**Provided material**
*** Begin section ***
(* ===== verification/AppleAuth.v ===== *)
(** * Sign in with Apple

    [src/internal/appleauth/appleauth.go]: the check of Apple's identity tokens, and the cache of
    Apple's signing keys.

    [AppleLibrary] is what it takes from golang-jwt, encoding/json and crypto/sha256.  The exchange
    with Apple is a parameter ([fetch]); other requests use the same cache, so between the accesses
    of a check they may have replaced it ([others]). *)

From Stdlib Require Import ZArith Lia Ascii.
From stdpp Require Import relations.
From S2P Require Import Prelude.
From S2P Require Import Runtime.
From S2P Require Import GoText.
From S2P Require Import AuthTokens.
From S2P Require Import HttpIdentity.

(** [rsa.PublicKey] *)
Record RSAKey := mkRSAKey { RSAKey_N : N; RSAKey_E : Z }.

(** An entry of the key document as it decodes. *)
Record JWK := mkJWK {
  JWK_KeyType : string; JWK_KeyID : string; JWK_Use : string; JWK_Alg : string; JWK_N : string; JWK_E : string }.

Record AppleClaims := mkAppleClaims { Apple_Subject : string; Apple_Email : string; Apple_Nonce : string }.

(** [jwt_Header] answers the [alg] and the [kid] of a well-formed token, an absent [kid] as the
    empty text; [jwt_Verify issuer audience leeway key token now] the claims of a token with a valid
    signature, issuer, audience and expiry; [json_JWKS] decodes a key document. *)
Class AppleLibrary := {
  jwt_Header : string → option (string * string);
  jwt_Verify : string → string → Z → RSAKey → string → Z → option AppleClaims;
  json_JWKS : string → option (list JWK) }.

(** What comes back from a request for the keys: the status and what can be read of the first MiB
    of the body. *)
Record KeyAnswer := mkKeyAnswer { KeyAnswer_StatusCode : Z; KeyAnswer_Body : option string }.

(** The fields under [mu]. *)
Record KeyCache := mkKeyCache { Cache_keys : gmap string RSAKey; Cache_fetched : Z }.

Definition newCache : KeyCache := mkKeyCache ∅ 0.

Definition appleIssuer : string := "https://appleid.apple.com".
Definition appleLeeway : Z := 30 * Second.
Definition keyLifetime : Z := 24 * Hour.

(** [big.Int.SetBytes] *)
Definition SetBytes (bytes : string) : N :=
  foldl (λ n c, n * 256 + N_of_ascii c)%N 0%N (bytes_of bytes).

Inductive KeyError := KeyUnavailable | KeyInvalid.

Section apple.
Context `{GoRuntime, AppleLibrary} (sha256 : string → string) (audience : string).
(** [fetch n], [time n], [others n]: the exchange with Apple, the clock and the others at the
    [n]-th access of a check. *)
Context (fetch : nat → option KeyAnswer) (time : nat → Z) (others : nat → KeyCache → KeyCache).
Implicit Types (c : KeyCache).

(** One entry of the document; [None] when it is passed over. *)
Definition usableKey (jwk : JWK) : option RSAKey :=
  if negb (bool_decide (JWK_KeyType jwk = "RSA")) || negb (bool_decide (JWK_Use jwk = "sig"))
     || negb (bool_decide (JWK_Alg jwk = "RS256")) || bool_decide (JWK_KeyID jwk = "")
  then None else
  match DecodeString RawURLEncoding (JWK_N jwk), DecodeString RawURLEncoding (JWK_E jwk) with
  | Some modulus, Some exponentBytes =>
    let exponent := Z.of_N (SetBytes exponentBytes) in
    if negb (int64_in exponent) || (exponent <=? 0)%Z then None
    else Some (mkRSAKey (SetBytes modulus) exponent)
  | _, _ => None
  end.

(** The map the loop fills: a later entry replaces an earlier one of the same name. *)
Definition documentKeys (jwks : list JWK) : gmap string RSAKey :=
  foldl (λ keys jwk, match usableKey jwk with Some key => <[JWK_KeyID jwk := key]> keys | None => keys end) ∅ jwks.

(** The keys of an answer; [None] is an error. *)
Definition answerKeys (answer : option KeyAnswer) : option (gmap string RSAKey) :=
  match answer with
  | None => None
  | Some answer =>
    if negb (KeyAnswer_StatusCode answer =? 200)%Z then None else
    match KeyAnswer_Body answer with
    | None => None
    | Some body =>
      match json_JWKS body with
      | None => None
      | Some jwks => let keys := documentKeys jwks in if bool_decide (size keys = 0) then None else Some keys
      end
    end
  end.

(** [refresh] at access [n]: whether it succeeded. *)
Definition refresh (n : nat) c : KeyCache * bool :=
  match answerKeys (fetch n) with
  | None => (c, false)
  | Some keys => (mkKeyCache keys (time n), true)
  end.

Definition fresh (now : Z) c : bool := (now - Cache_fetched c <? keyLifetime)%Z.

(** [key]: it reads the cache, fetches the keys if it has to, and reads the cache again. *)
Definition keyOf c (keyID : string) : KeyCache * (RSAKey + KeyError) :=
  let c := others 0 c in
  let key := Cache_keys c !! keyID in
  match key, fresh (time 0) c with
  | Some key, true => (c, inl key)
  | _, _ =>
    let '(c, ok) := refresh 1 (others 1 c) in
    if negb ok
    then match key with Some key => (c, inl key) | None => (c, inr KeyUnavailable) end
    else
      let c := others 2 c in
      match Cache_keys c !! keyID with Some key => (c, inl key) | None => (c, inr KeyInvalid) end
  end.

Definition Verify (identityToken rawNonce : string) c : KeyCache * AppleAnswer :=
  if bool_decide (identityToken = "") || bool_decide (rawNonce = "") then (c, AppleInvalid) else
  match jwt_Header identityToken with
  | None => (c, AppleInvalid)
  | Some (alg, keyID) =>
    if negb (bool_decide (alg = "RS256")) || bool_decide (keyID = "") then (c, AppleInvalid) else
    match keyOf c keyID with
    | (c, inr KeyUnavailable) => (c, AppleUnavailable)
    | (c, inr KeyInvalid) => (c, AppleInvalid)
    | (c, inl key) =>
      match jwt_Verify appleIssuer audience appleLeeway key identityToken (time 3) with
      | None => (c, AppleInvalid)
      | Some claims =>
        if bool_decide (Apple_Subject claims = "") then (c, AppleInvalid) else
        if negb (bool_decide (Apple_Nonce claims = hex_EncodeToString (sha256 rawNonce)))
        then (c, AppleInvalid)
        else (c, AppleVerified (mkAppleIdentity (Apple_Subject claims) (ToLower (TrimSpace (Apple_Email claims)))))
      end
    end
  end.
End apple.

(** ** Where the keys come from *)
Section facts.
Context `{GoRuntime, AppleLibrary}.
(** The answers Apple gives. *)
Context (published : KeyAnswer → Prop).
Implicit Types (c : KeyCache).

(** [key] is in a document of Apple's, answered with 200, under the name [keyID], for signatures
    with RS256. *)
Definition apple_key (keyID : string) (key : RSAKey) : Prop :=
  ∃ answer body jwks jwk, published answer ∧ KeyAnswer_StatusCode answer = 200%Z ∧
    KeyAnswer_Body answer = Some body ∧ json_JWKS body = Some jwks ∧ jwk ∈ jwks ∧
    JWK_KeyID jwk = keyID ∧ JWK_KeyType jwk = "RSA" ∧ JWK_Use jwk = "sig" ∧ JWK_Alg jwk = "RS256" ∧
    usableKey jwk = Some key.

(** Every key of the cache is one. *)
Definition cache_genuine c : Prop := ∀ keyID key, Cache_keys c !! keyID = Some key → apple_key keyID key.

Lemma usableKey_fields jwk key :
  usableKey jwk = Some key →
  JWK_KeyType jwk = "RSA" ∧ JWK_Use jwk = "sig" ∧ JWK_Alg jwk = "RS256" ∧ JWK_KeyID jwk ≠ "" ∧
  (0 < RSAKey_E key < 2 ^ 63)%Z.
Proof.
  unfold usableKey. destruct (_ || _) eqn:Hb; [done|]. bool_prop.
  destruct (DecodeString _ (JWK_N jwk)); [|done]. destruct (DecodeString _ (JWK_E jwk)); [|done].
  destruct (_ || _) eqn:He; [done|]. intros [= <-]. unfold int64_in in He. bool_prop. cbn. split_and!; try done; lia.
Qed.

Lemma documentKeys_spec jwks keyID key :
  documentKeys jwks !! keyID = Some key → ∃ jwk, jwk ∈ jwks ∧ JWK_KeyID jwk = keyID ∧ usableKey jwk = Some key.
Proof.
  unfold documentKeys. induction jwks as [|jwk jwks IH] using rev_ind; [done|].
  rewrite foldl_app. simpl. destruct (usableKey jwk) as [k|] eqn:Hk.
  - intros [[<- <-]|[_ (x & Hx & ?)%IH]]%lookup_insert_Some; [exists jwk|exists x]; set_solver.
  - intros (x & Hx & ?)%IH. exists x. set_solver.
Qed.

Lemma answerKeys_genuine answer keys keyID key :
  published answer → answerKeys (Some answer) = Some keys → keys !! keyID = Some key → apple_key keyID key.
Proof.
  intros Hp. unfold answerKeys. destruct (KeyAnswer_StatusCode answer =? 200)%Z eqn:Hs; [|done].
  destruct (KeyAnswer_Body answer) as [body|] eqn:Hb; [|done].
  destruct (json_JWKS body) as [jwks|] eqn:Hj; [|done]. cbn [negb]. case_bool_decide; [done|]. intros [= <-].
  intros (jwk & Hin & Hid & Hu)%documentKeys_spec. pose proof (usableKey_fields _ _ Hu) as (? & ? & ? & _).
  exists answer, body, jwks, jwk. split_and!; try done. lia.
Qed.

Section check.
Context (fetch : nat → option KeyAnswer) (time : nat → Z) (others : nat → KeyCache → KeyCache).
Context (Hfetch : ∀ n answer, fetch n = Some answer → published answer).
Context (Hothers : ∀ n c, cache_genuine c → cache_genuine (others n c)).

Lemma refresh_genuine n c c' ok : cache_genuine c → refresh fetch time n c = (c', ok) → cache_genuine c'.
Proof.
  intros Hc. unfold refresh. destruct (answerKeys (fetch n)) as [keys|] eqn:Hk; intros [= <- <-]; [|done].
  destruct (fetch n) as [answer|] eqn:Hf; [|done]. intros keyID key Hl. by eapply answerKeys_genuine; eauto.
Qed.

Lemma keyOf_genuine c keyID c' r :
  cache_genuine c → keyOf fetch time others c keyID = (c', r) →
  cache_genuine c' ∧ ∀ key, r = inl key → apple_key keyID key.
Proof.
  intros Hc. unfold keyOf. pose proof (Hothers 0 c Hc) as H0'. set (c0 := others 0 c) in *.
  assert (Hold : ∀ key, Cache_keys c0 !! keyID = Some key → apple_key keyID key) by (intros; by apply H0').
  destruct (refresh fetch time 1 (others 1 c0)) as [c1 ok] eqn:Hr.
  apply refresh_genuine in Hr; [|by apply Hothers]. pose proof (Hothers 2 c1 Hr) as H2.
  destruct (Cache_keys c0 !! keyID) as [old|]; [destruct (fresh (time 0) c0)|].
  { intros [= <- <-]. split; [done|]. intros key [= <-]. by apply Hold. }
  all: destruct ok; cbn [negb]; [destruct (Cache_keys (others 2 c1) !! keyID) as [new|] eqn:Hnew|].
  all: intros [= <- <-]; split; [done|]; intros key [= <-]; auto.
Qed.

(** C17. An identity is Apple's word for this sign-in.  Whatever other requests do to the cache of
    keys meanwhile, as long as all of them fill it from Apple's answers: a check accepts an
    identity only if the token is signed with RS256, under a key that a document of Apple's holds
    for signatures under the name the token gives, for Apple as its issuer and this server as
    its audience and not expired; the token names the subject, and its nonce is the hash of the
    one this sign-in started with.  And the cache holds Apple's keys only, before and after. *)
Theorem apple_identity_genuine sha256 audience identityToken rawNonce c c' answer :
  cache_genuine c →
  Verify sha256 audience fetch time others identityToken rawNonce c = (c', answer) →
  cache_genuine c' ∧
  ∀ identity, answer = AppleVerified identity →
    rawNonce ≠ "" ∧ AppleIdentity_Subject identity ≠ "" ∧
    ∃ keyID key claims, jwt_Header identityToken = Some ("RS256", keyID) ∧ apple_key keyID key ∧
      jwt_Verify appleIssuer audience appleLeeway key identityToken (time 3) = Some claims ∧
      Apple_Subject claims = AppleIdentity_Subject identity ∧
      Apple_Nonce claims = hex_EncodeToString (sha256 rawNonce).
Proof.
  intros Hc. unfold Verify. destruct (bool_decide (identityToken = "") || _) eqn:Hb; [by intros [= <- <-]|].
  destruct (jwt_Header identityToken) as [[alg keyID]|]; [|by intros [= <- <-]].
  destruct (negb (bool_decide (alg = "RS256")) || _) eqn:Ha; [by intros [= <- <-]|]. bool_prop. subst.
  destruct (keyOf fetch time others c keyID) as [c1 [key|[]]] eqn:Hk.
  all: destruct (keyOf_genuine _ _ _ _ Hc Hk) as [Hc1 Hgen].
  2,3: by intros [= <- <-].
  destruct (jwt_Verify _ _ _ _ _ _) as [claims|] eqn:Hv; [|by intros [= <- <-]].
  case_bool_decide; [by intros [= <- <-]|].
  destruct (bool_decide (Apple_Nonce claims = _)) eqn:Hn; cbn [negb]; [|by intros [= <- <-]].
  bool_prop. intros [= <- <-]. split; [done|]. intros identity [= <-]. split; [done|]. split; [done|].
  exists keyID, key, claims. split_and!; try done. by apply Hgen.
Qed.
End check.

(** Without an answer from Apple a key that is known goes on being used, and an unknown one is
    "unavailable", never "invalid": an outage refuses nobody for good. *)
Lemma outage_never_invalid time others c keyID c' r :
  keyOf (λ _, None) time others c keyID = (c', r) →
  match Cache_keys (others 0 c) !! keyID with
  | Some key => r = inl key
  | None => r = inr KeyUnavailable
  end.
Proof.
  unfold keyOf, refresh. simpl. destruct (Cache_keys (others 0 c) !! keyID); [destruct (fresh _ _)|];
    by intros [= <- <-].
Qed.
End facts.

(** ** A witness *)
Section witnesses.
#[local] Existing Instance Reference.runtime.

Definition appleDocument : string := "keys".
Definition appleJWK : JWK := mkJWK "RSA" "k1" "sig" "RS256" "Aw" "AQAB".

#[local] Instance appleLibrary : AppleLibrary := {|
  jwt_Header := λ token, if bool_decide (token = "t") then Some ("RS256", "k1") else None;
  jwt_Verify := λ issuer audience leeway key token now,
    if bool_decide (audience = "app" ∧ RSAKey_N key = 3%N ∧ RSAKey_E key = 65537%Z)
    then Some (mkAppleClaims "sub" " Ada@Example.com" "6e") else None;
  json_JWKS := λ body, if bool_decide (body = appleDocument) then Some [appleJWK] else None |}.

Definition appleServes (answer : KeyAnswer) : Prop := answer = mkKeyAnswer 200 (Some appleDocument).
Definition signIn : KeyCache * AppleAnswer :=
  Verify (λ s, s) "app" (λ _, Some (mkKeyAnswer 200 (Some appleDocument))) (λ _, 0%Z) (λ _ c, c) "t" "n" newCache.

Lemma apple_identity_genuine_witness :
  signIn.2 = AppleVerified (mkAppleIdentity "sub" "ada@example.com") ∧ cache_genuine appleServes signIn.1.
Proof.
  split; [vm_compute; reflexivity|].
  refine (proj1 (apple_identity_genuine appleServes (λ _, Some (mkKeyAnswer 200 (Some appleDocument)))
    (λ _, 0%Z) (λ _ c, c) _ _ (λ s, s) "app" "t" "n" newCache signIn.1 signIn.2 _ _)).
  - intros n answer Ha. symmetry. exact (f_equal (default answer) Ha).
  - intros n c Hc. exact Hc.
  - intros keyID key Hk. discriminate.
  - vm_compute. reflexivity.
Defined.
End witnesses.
*** End section ***
*** Begin section ***
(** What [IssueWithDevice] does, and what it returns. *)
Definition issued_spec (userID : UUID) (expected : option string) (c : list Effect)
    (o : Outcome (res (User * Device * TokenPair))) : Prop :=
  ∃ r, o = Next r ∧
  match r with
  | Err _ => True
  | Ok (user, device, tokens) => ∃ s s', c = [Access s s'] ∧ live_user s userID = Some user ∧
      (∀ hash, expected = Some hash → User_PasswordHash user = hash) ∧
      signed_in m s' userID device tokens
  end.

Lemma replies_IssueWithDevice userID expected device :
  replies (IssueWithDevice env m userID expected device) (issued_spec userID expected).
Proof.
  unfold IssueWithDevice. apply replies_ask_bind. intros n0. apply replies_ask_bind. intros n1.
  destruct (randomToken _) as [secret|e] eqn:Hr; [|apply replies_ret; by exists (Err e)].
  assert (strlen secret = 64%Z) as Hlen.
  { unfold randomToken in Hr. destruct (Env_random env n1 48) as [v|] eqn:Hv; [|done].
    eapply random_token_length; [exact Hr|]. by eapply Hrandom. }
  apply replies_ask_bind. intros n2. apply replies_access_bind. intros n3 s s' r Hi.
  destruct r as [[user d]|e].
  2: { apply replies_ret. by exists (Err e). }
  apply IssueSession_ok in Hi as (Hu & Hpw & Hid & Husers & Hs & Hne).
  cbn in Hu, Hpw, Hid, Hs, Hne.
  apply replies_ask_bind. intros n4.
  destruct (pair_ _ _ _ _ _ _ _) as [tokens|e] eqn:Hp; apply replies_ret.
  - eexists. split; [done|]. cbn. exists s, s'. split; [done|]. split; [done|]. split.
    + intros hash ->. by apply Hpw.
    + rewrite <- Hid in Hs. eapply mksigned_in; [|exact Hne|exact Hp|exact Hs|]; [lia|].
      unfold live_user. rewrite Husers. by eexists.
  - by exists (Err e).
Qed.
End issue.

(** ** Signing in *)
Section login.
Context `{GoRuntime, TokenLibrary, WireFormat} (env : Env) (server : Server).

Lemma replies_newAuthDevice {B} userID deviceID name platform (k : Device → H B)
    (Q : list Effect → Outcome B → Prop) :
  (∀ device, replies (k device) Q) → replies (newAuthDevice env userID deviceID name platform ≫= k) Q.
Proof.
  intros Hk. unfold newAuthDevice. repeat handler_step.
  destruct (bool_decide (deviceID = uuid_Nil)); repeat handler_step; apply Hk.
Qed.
*** End section ***
**Task requirements**
Above are the records; print exactly the lines from the line with "KeyUnavailable) => (c, AppleUnavailable)" to the line with "Lemma documentKeys_spec jwks", including both, and nothing else.

**Output of the task**
    | (c, inr KeyUnavailable) => (c, AppleUnavailable)
    | (c, inr KeyInvalid) => (c, AppleInvalid)
    | (c, inl key) =>
      match jwt_Verify appleIssuer audience appleLeeway key identityToken (time 3) with
      | None => (c, AppleInvalid)
      | Some claims =>
        if bool_decide (Apple_Subject claims = "") then (c, AppleInvalid) else
        if negb (bool_decide (Apple_Nonce claims = hex_EncodeToString (sha256 rawNonce)))
        then (c, AppleInvalid)
        else (c, AppleVerified (mkAppleIdentity (Apple_Subject claims) (ToLower (TrimSpace (Apple_Email claims)))))
      end
    end
  end.
End apple.

(** ** Where the keys come from *)
Section facts.
Context `{GoRuntime, AppleLibrary}.
(** The answers Apple gives. *)
Context (published : KeyAnswer → Prop).
Implicit Types (c : KeyCache).

(** [key] is in a document of Apple's, answered with 200, under the name [keyID], for signatures
    with RS256. *)
Definition apple_key (keyID : string) (key : RSAKey) : Prop :=
  ∃ answer body jwks jwk, published answer ∧ KeyAnswer_StatusCode answer = 200%Z ∧
    KeyAnswer_Body answer = Some body ∧ json_JWKS body = Some jwks ∧ jwk ∈ jwks ∧
    JWK_KeyID jwk = keyID ∧ JWK_KeyType jwk = "RSA" ∧ JWK_Use jwk = "sig" ∧ JWK_Alg jwk = "RS256" ∧
    usableKey jwk = Some key.

(** Every key of the cache is one. *)
Definition cache_genuine c : Prop := ∀ keyID key, Cache_keys c !! keyID = Some key → apple_key keyID key.

Lemma usableKey_fields jwk key :
  usableKey jwk = Some key →
  JWK_KeyType jwk = "RSA" ∧ JWK_Use jwk = "sig" ∧ JWK_Alg jwk = "RS256" ∧ JWK_KeyID jwk ≠ "" ∧
  (0 < RSAKey_E key < 2 ^ 63)%Z.
Proof.
  unfold usableKey. destruct (_ || _) eqn:Hb; [done|]. bool_prop.
  destruct (DecodeString _ (JWK_N jwk)); [|done]. destruct (DecodeString _ (JWK_E jwk)); [|done].
  destruct (_ || _) eqn:He; [done|]. intros [= <-]. unfold int64_in in He. bool_prop. cbn. split_and!; try done; lia.
Qed.

Lemma documentKeys_spec jwks keyID key :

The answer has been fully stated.